Glycoprotein gG-based ELISAs are frequently used to determine cross-sectional HSV-2 seroprevalence [2-4]. However they are generally felt not to be reliable enough to establish incidence in longitudinal studies. Previous work [5] has suggested that there is a significant positive to negative shift (seroreversion) with time for many of these assays of between 6-21%, making them extremely unreliable in some settings.

This study attempts to determine the extent to which seroreversions occur (HSV-1 or HSV-2 positive to negative) over a one year period when using the Focus glycoprotein gG ELISA test in a population of non-pregnant women (18-30 years) attending health services in North America. Baseline levels of HSV-1 and HSV-2 infections were 46.6% and 24.9%, respectively, which are relatively high compared to many populations. Over a one-year follow up period during which sera were drawn at four monthly intervals seroreversions occurred in 3.4% of HSV-1 and 0.9% of HSV-2 positive women. Subsequent validation of some of these samples using western blot suggested that the majority of these results were due to initial false positive tests. The authors noted that these occurred predominantly in samples where the initial ELISA optical density values were relatively close to the manufacturer's advised cutoff values. Previous work has shown the relative unreliability of positive tests with low optical density readings [5].

The authors concluded that because of the higher risk for false-positive results with lower positive index values, Focus immunoassays should be repeated or confirmed by Western blot analysis when a positive index value from 1.1 to 3.0 is obtained. However, no information is given on what percentage of tests this might apply to in a high or low prevalence population.

Such a strategy could be clinically useful since western blot is rarely available to most clinicians and repeated Focus testing a cheaper and practical alternative. However, the assumption that higher index value readings represent true positives has not been demonstrated in this study and needs to be established before this type of limited retesting protocol can be used in clinical settings. In addition, this study was performed in a high prevalence setting and its conclusions may not be applicable outside this. Finally, some concerns have recently been raised as to the variable performance of HSV assays amongst ethnically diverse populations. This issue was not addressed in this publication. Patients offered the test will need to be provided with detailed information about the test's interpretation and limitations. Careful correlation of laboratory results with history and clinical observation is important and needs to be interpreted in the light of local epidemiology if this test is to be useful clinically.

References:

1. Fisman DN, Hook EW, III, Goldie SJ. Estimating the costs and benefits of screening monogamous, heterosexual couples for unrecognised infection with herpes simplex virus type 2. Sexually Transmitted Infections 2003;79(1):45-52.

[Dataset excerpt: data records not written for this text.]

Lemma c_index_nat {A} (p : A -> bool) l : c_index (find_index p l) <> -1 ->
  exists k x, c_index (find_index p l) = Z.of_nat k /\ l !! k = Some x /\ p x = true.
Proof.
  destruct (find_index p l) as [k|] eqn:E; [|done]. intros _.
  apply find_index_Some in E as [(x & Hx & Hpx) _]. by exists k, x.
Qed.

Lemma register_page_run pol st l a x : vm_inv end_ st l -> upage a ->
  mapped (m_mem (v_mach st)) (pp_pgdir (v_p st)) a x -> untracked (v_p st) a ->
  can_register pol (v_p st) ->
  exists st' l', register_page end_ pol (pp_pgdir (v_p st)) a st = Ok () st' /\ vm_inv end_ st' l' /\
    (forall va, upage va -> view st' va = view st va).
Proof.
  intros Hi Ha Hm Hun Hroom. unfold register_page, myproc. erewrite Ok_bind by reflexivity.
  destruct (check_policy pol && (2 <? pp_pid (v_p st))) eqn:Hpol; simpl when; [|by exists st, l].
  destruct Hroom as [?|[[HAQ Hfree]|(Hfull & Hfile & Hr)]]; [congruence|..].
  - rewrite bool_decide_eq_false_2 by done. cbn [andb]. erewrite Ok_bind by reflexivity.
    rewrite (proj2 (Z.eqb_neq _ _)) by done. erewrite Ok_bind by reflexivity.
    destruct (c_index_nat _ _ Hfree) as (k & old & Ek & Hk & _).
    unfold next_free_i_in_mem. rewrite Ek, (fill_slot_run pol st k old) by done.
    destruct (register_slot pol st l k old a x) as [Hi' Hv']; try done.
    eexists _, l. split; [done|]. split; [exact Hi'|]. by intros va _.
  - rewrite Hfull. change (negb (-1 =? -1)) with false. rewrite andb_false_r.
    erewrite Ok_bind by reflexivity. change (-1 =? -1) with true. cbv iota.
    assert (full st) as Hf.
    { apply Forall_lookup_2. intros i pg Hpg. apply negb_false_iff.
      unfold next_free_i_in_mem in Hfull. destruct (find_index _ _) eqn:E; simpl in Hfull; [lia|].
      by apply (proj1 (find_index_None _ _) E i). }
    destruct (c_index_nat _ _ Hfile) as (j & pgf & Ej & _).
    destruct (swap_run end_ end_high pol st l j Hi Hf Hr Ej)
      as (k & st1 & l1 & old & Hrun & Hi1 & Hv1 & Hk & _ & Epd & _ & Hsame).
    destruct (Hsame a Ha Hun) as [Hun1 Hm1].
    rewrite (Ok_bind _ _ _ _ _ Hrun), (fill_slot_run pol st1 k old) by done.
    destruct (register_slot pol st1 l1 k old a x) as [Hi' Hv']; rewrite ?Epd; try done; [by apply Hm1|].
    rewrite Epd in Hi', Hv'. eexists _, l1. split; [done|]. split; [exact Hi'|].
    intros va Hva. etrans; [apply Hv'|by apply Hv1].
Qed.

(** ** allocuvm *)

Definition free_count (p : pproc) : nat :=
  length (filter (fun pg => negb (pg_is_used pg)) (pp_memory_pages p)).

Lemma filter_insert_one {A} (P : A -> bool) (l : list A) k x y :
  l !! k = Some x -> P x = true -> P y = false ->
  length (filter P l) = S (length (filter P (<[k := y]> l))).
Proof.
  revert k. induction l as [|a l IH]; intros [|k] Hk Hx Hy; try done; simpl in Hk |- *; rewrite !filter_cons.
  - injection Hk as ->. by rewrite Hx, Hy.
  - destruct (P a); simpl; by rewrite (IH k).
Qed.

Lemma free_count_Some p : (0 < free_count p)%nat -> next_free_i_in_mem p <> -1.
Proof.
  unfold free_count, next_free_i_in_mem. intros Hlt. destruct (find_index _ _) eqn:E; simpl; [lia|].
  destruct (filter _ _) as [|pg l0] eqn:El; [simpl in Hlt; lia|].
  assert (pg ∈ filter (fun pg => negb (pg_is_used pg)) (pp_memory_pages p)) as Hin
    by (rewrite El; apply elem_of_cons; by left).
  apply list_elem_of_filter in Hin as [Hp (i & Hi)%list_elem_of_lookup_1].
  rewrite (proj1 (find_index_None _ _) E i pg Hi) in Hp. done.
Qed.

(** [n] pages can be taken without paging out. *)
Definition room (pol : policy) (p : pproc) (n : nat) : Prop :=
  check_policy pol && (2 <? pp_pid p) = false \/ (pol <> AQ /\ (n <= free_count p)%nat).

Lemma register_room pol st l a x n : vm_inv end_ st l -> upage a ->
  mapped (m_mem (v_mach st)) (pp_pgdir (v_p st)) a x -> untracked (v_p st) a ->
  room pol (v_p st) (S n) ->
  exists p', let st' := set_p p' st in
    register_page end_ pol (pp_pgdir (v_p st)) a st = Ok () st' /\ vm_inv end_ st' l /\
    (forall va, view st' va = view st va) /\ pp_pgdir p' = pp_pgdir (v_p st) /\ room pol p' n.
Proof.
  intros Hi Ha Hm Hun Hroom. unfold register_page, myproc. erewrite Ok_bind by reflexivity.
  destruct (check_policy pol && (2 <? pp_pid (v_p st))) eqn:Hpol; simpl when.
  2: { exists (v_p st). destruct st. cbn. split_and!; try done. by left. }
  destruct Hroom as [?|[HAQ Hn]]; [congruence|].
  assert (next_free_i_in_mem (v_p st) <> -1) as Hfree by (apply free_count_Some; lia).
  rewrite bool_decide_eq_false_2 by done. cbn [andb]. erewrite Ok_bind by reflexivity.
  rewrite (proj2 (Z.eqb_neq _ _)) by done. erewrite Ok_bind by reflexivity.
  destruct (c_index_nat _ _ Hfree) as (k & old & Ek & Hk & Hu).
  unfold next_free_i_in_mem. rewrite Ek, (fill_slot_run pol st k old) by done.
  destruct (register_slot pol st l k old a x) as [Hi' Hv']; try done.
  eexists. cbv zeta. split; [done|]. split; [exact Hi'|]. split; [exact Hv'|]. split; [done|].
  right. split; [done|]. unfold free_count in *. simpl.
  rewrite (filter_insert_one _ _ k old (new_page pol (pp_pgdir (v_p st)) a (pp_timestamp (v_p st)) old) Hk Hu) in Hn;
    [lia|]. unfold new_page. by destruct (bool_decide (pol = LAPA)).
Qed.
(* ===== verification/Bio.v ===== *)
(** * The buffer cache ([bio.c]) over a memory disk ([memide.c])

    The cache is the array of buffers and the list that links them, most
    recently used first.  The sleep lock of a buffer is its [b_locked] flag;
    a process that finds it set sleeps.  The disk records, besides its blocks,
    the sequence of block writes, which is what survives a crash. *)

From S2P Require Import Prelude Bytes.

Definition BSIZE : Z := 512.
Definition NBUF : nat := 30.
Definition ROOTDEV : Z := 1.

Abbreviation block := (list Z).

Record buf := Buf {
  b_valid : bool;      (* B_VALID: the data has been read from disk *)
  b_dirty : bool;      (* B_DIRTY: the data must be written to disk *)
  b_dev : Z;
  b_blockno : Z;
  b_locked : bool;
  b_refcnt : Z;
  b_data : block;
}.

Record bio := Bio {
  c_bufs : list buf;
  c_lru : list nat;              (* head.next, ..., head.prev *)
  c_disk : gmap Z block;
  c_disksize : Z;
  c_writes : list (Z * block);
}.

Definition zero_block : block := replicate (Z.to_nat BSIZE) 0.
Definition disk_block (d : gmap Z block) (n : Z) : block := default zero_block (d !! n).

2. Fleming DT, McQuillan GM, Johnson RE, Nahmias AJ, Aral SO, Lee FK et al. Herpes simplex virus type 2 in the United States, 1976 to 1994.[see comment]. New England Journal of Medicine 1997;337(16):1105-11.

3. Gibson JJ, Hornung CA, Alexander GR, Lee FK, Potts WA, Nahmias AJ. A cross-sectional study of herpes simplex virus types 1 and 2 in college students: occurrence and determinants of infection. Journal of Infectious Diseases 1990;162(2):306-12.

4. Johnson RE, Nahmias AJ, Magder LS, Lee FK, Brooks CA, Snowden CB. A seroepidemiologic survey of the prevalence of herpes simplex virus type 2 infection in the United States. New England Journal of Medicine 1989;321(1):7-12.

5. Schmid DS, Brown DR, Nisenbaum R, Burke RL, Alexander D, Ashley R et al. Limits in reliability of glycoprotein G-based type-specific serologic assays for herpes simplex virus types 1 and 2. Journal of Clinical Microbiology 1999;37(2):376-9.